→ WHAT NEEDS TO BE DONE: Write out exactly the lines from the one containing "(** ** Crashes and progress *)" through the last line of the records below, including both.

[Extracted data entries]
——

(** A row was created by a submission of the run, under its token. *)
Lemma row_submitted σ tr σ' token :
  run σ tr σ' → store_select token (store σ) = None →
  is_Some (store_select token (store σ')) →
  ∃ r env calls, (Submit r env, Response calls) ∈ tr ∧ uuid_NewV4 env = token.
Proof.
  induction 1 as [|σ ev obs σ1 tr σ2 Hs _ IH]; intros Hnone Hsome.
  { rewrite Hnone in Hsome. by destruct Hsome. }
  destruct (step_select σ ev obs σ1 token Hs)
    as [Heq|[(r & env & row & -> & -> & _)|(k & env & pts & row & ? & ? & ? & ? & _ & _ & _ & ? & _)]];
    [|inversion Hs; subst; eexists _, _, _; split; [by left|done]|congruence].
  destruct IH as (r & env & calls & Hin & Htoken); [congruence|done|].
  exists r, env, calls. split; [by right|done].
Qed.

(** A job whose goroutine is not in the pool stays without one. *)
Lemma run_pool_gone σ tr σ' token :
  run σ tr σ' → is_Some (store_select token (store σ)) → token ∉ (pool σ).*1 →
  token ∉ (pool σ').*1.
Proof.
  induction 1 as [|σ ev obs σ1 tr σ2 Hs _ IH]; [done|]. intros [row Hrow] Hgone.
  destruct (step_path_stable _ _ _ _ _ _ Hs Hrow) as (row' & Hrow' & _).
  apply IH; [by eexists|]. intros Hin.
  destruct (step_pool _ _ _ _ _ Hs Hin); [done|congruence].
Qed.

(** The goroutine of a token that ran is no longer in the pool. *)
Lemma ran_left_pool σ tr σ' token :
  sys_inv σ → run σ tr σ' → token ∈ ran_tokens tr → token ∉ (pool σ').*1.
Proof.
  intros Hinv Hrun. revert Hinv.
  induction Hrun as [|σ ev obs σ1 tr σ2 Hs Hrun IH]; intros Hinv.
  { by intros ?%not_elem_of_nil. }
  rewrite ran_tokens_cons. pose proof (sys_inv_step _ _ _ _ Hinv Hs) as Hinv1.
  destruct obs as [calls|token']; [by apply IH|].
  intros [->|Hin]%elem_of_cons; [|by apply IH].
  assert (∃ k env, ev = Work k env) as (k & env & ->) by (inversion Hs; eauto).
  destruct (step_work_leaves _ _ _ _ _ Hinv Hs) as (_ & Hgone & [row Hrow]).
  destruct (step_path_stable _ _ _ _ _ _ Hs Hrow) as (row' & Hrow' & _).
  apply (run_pool_gone σ1 tr σ2); [done|by eexists|done].
Qed.

(** C4.  Exactly once.  In every run of the service from a state that
    satisfies the invariant, no token has its goroutine run twice: the
    tokens of the goroutines that ran are pairwise distinct. *)
Theorem goroutine_runs_once σ tr σ' :
  sys_inv σ → run σ tr σ' → NoDup (ran_tokens tr).
Proof. intros Hinv Hrun. by destruct (run_ran_tokens σ tr σ' Hinv Hrun). Qed.

End system_once.

(** ** Crashes and progress *)

Section system_progress.
Context {T : Type} {JS : JobStore T} {JSL : JobStoreLaws T} {J : Json}.
Implicit Types (σ : system T) (ev : event) (obs : observation) (token : string).

Lemma full_matrix_well_shaped req : well_shaped req (full_matrix req).
Proof.
  split; simpl; [by rewrite length_fmap|].
  apply Forall_fmap, Forall_forall. intros o _. simpl. by rewrite length_imap.
Qed.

——

→ ANSWER BOX:
(** ** Crashes and progress *)

Section system_progress.
Context {T : Type} {JS : JobStore T} {JSL : JobStoreLaws T} {J : Json}.
Implicit Types (σ : system T) (ev : event) (obs : observation) (token : string).

Lemma full_matrix_well_shaped req : well_shaped req (full_matrix req).
Proof.
  split; simpl; [by rewrite length_fmap|].
  apply Forall_fmap, Forall_forall. intros o _. simpl. by rewrite length_imap.
Qed.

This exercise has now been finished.